Ornithologie du Canada, 1ère partie/Le Titiri ou Tri-Tri


Atelier typographique de J. T. Brousseau (p. 155-156).

LE TITIRI OU TRI-TRI.[1]
(Tyrant Flycatcher — King Bird.)


Au premier rang, parmi les Moucherolles du Canada, on doit placer le Titiri, espèce des plus connues en ce pays.

Le nom de cet oiseau est tiré de son cri le plus familier ; en effet, il prononce souvent ces syllabes, surtout quand il vole, et les répète, dans la saison des amours, plusieurs fois de suite, avec une telle précipitation que l’on saisit difficilement l’intervalle qui les sépare.

Les Tyrans ou Titiris sont à cette époque d’un naturel gai et se réunissent pour se jouer dans les airs, s’agacer réciproquement, se battre quelquefois avec une sorte de fureur et disputer d’adresse et d’agilité, aux yeux de leurs compagnes qui, tranquilles spectatrices de leurs jeux, les encouragent par leurs clameurs. Le Titiri est fort matinal : il se fait entendre longtemps avant le lever du soleil ; c’est aussi le dernier endormi, car il crie encore après que la nuit est presque close. La cime des arbres, tels que les ormes, les bouleaux, est l’endroit qu’il paraît préférer ; c’est de là qu’on le voit s’élancer après l’insecte ailé, le saisir adroitement, retourner aussitôt à sa branche favorite et la quitter de nouveau, pour fondre sur le premier qui se montre dans les environs.

Il chasse ordinairement depuis le lever du soleil, jusqu’à dix heures, se repose ensuite, et recommence deux heures avant la nuit. Sa hardiesse fait qu’on l’approche aisément, et le poste à découvert, qu’une proie ailée comme lui et toujours fugitive le force d’occuper une partie du jour, l’expose aux coups meurtriers du chasseur : mais on le ménage, et on a raison, car c’est pour les habitations, où il se plaît plus qu’ailleurs, un gardien vigilant qui veille sans cesse à la sûreté de la volaille.

Les Éperviers, les Corneilles[2] craignent de se montrer où est le Titiri. Doué du courage des plus grands oiseaux de rapine, c’est surtout lorsqu’on cherche à lui enlever sa jeune famille, qu’il en donne les preuves les plus frappantes ; son audace devient fureur ; il se précipite sur le ravisseur, le poursuit avec intrépidité, et si, malgré ses efforts, il ne peut sauver ses petits, il en prend soin dans la prison où ils sont retenus.

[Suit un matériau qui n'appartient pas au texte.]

(** * telegram-bot-log-stream: the update-delivery core of [TelegramLog]

    A shallow embedding of [src/index.js].  The instance's closure
    variables ([_updatesOffset], [webhook], [polling], [inFlight], ...)
    become the fields of a state record; every function of the source
    is an action of a small state-and-trace monad whose trace lists,
    in order, the calls the code makes on its collaborators (the
    Telegram API client, the webhook listener, the Duplex base class,
    the timer).  Promises are modelled by the continuations they hold:
    a callback runs when the environment reports that the call it
    waits for has settled. *)

From Stdlib Require Import ZArith List String Ascii Bool Lia DecimalString.
Import ListNotations.
Local Open Scope string_scope.
Local Open Scope list_scope.
Local Open Scope Z_scope.

(** ** JavaScript values the code inspects *)

Module Js.

(** Primitive values.  Numbers are the integer-valued doubles the code
    meets (update ids, chat ids, ports, buffer sizes), given by their
    value. *)
Inductive value : Type :=
| Undefined
| Null
| Bool (b : bool)
| Num (n : Z)
| Str (s : string).

(** ToBoolean. *)
Definition truthy (v : value) : bool :=
  match v with
  | Undefined | Null => false
  | Bool b => b
  | Num n => negb (n =? 0)
  | Str s => negb (String.eqb s "")
  end.

(** [a === b] on primitives. *)
Definition strict_eq (a b : value) : bool :=
  match a, b with
  | Undefined, Undefined => true
  | Null, Null => true
  | Bool x, Bool y => Bool.eqb x y
  | Num x, Num y => x =? y
  | Str x, Str y => String.eqb x y
  | _, _ => false
  end.

(** [a || b] and [a && b]: they return one of their operands. *)
Definition or (a b : value) : value := if truthy a then a else b.
Definition and (a b : value) : value := if truthy a then b else a.

(** [v == null]. *)
Definition loose_eq_null (v : value) : bool :=
  match v with
  | Undefined | Null => true
  | _ => false
  end.

(** [v == ''] on primitives: a boolean or a number is compared with
    ToNumber('') = 0, a string with the empty string; [undefined] and
    [null] are loosely equal only to each other. *)
Definition loose_eq_empty (v : value) : bool :=
  match v with
  | Undefined | Null => false
  | Bool b => negb b
  | Num n => n =? 0
  | Str s => String.eqb s ""
  end.

(** Rounding of an integer to the nearest double, ties to the even
    significand: integers below 2^53 in magnitude are doubles; above,
    only 53 leading bits are kept.  (Overflow to infinity, beyond
    2^1024, is left out.) *)
Definition round53 (m : Z) : Z :=
  let a := Z.abs m in
  if a <? 2 ^ 53 then m
  else
    let ulp := 2 ^ (Z.log2 a - 52) in
    let q := a / ulp in
    let r := a mod ulp in
    let q' := if 2 * r <? ulp then q
              else if ulp <? 2 * r then q + 1
              else if Z.even q then q else q + 1 in
    Z.sgn m * (q' * ulp).

(** [a + b] and [a - b] on numbers: the exact result, rounded. *)
Definition add (a b : Z) : Z := round53 (a + b).
Definition sub (a b : Z) : Z := round53 (a - b).

(** [Number.isSafeInteger]. *)
Definition safe_integer (n : Z) : Prop := - 2 ^ 53 < n < 2 ^ 53.

End Js.

(** ** Objects of the Telegram API *)

Module Api.

Record Chat : Type := { id : Js.value }.

(** [text] is [None] when [message.text == null]. *)
Record Message : Type := { chat : Chat; text : option string }.

(** [message] is [None] when [update.message == null]. *)
Record Update : Type := { update_id : Z; message : option Message }.

(** The reason a rejected promise carries. *)
Definition Error : Type := string.

End Api.

(** ** The readable side of the Duplex base class *)

Module Stream.

(** The fields of [_readableState] that [_read] looks at. *)
Record state : Type := {
  highWaterMark : Z;
  length : Z;
  ended : bool
}.

(** A stream built with [objectMode: true]: sixteen objects unless
    the options say otherwise.  The constructor refuses a negative
    [highWaterMark]. *)
Definition accepts (hwm : option Z) : bool :=
  match hwm with Some n => 0 <=? n | None => true end.

Definition create (hwm : option Z) : state :=
  {| highWaterMark := match hwm with Some n => n | None => 16 end;
     length := 0;
     ended := false |}.

End Stream.

(** The primitives a payload can be or convert to: the values above, a
    BigInt, a number that is not an integer (a fraction, NaN, an
    infinity; given by its JSON text), a symbol. *)
Inductive Primitive : Type :=
| Value (v : Js.value)
| BigInt (n : Z)
| Other_number (json : string)
| Symbol.

Coercion Value : Js.value >-> Primitive.

(** What [JSON.stringify] makes of a value: a text, [undefined] (for
    [undefined], a symbol, a function), or an exception (for a BigInt,
    a circular structure, a [toJSON] that throws). *)
Inductive Serialized : Type :=
| Text (t : string)
| No_text
| Stringify_throws.

(** A payload handed to [_write].  The stream is in object mode, so
    any value arrives as it was written.  A non-primitive value is
    represented by what the code observes of it: the primitive its
    ToPrimitive conversion yields (the empty string for an empty array,
    [[object Object]] for a plain object, 0 for [new Number(0)]; [None]
    when the conversion throws), which decides [chunk == ''], and what
    [JSON.stringify] makes of it. *)
Inductive Chunk : Type :=
| CPrim (p : Primitive)
| CObj (toPrimitive : option Primitive) (json : Serialized).

(** ** Configuration *)

Module Config.

(** [options.webhook]: a primitive (absent, a host name, a port) or
    an object [{hostname, port, certificate}]. *)
Inductive Webhook : Type :=
| WPrim (v : Js.value)
| WObject (hostname port certificate : Js.value).

Record Options : Type := {
  webhook : Webhook;
  certificate : Js.value;
  highWaterMark : option Z
}.

(** [{}]. *)
Definition empty : Options :=
  {| webhook := WPrim Js.Undefined;
     certificate := Js.Undefined;
     highWaterMark := None |}.

(** The first argument of the constructor: a value, or a plain object
    [{token, chat_id, options}]. *)
Inductive TokenArg : Type :=
| TokenValue (v : Js.value)
| TokenObject (token chat_id : Js.value) (options : option Options).

(** The value of [webhook.port || webhook]. *)
Inductive Port : Type :=
| PortValue (v : Js.value)
| PortIsWebhookObject.

End Config.

(** ** What the instance does to the outside *)

Inductive ErrorData : Type :=
| OfUpdate (update : Api.Update)
| OfMessage (message : Api.Message).

Inductive Effect : Type :=
| Emit_error (message : string) (data : ErrorData)
  (** [emitError]: [self.emit('error', error)] with [error.data = data] *)
| Emit_error_from (error : Api.Error)
  (** [self.emit('error', error)] with a collaborator's error *)
| Push (chunk : option string)
  (** [self.push(chunk)]; [None] is [push(null)], end of data *)
| Api_new (token : Js.value)
| Api_getUpdates (offset limit timeout : Z)
| Api_sendMessage (chat_id : Js.value) (text : option string)
  (** [text] is [None] when [JSON.stringify] gave [undefined] *)
| Api_setWebhook (url : option string) (certificate : Js.value)
| SetTimeout_read (delay : Z)
| WebhookPost_create (webhook : Config.Webhook)
| WebhookPost_close
| Done (error : option Api.Error)
  (** the completion callback of [_write] *)
| Uncaught_TypeError
| Thrown_from_write
  (** an exception leaves [_write] *).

Les Titiris couvent en juin et juillet. Ils placent leur nid à la bifurcation des branches d’un arbre élevé et le composent de petits rameaux secs et d’herbes fines. Leur ponte est de trois ou quatre œufs blancs avec des taches longitudinales brunes et rousses vers le gros bout : l’incubation dure treize ou quatorze jours et les petits éclosent couverts de duvet ; ensuite ils se revêtent d’une robe dont les teintes sont plus ternes que celles des vieux, et ils n’ont alors sur la tête aucun vestige de la couleur jaune ou orangée qui caractérise le plumage des adultes.

Le Titiri est un oiseau trapu, un peu moins gros qu’un Merle ; son manteau est gris-noir ; le ventre gris-blanc ; il a la tête noirâtre, avec une tache rouge vif entourée de jaune, et porte une espèce de huppe.

Dimensions du mâle, 8 × 14 .

Les couleurs de la femelle sont moins vives.

Ces oiseaux sont sédentaires en petit nombre dans la Floride du Sud.


  1. No. 124. — Tyrannus carolinensis.Baird.
    Muscicapa Tyrannus.Audubon.
  2. « La Corneille qui est si fanfaronne quand elle s’en prend au pauvre Hibou, qui n’y voit goutte le jour, n’a d’autre défense qu’une honteuse fuite à opposer aux attaques d’un tout petit oiseau que nos habitants appellent “Tri-tri”. Il fait son nid au haut des grands arbres et lorsque la Corneille veut s’y reposer dans ses courses journalières, de la montagne à la rivière Saint-Charles, le Tri-tri, alarmé pour la sûreté de sa ponte ou de ses petits, fond de suite sur la Corneille, se cramponne sur son dos et lui fait de douloureuses blessures avec son bec : la Corneille s’enfuit à tire d’ailes en jetant les hauts cris, poursuivie par son ennemi qui ne cesse de la persécuter, que lorsqu’il l’a conduite assez loin pour n’en avoir plus rien à craindre. » — (Ed. Glackemeyer, de Québec.)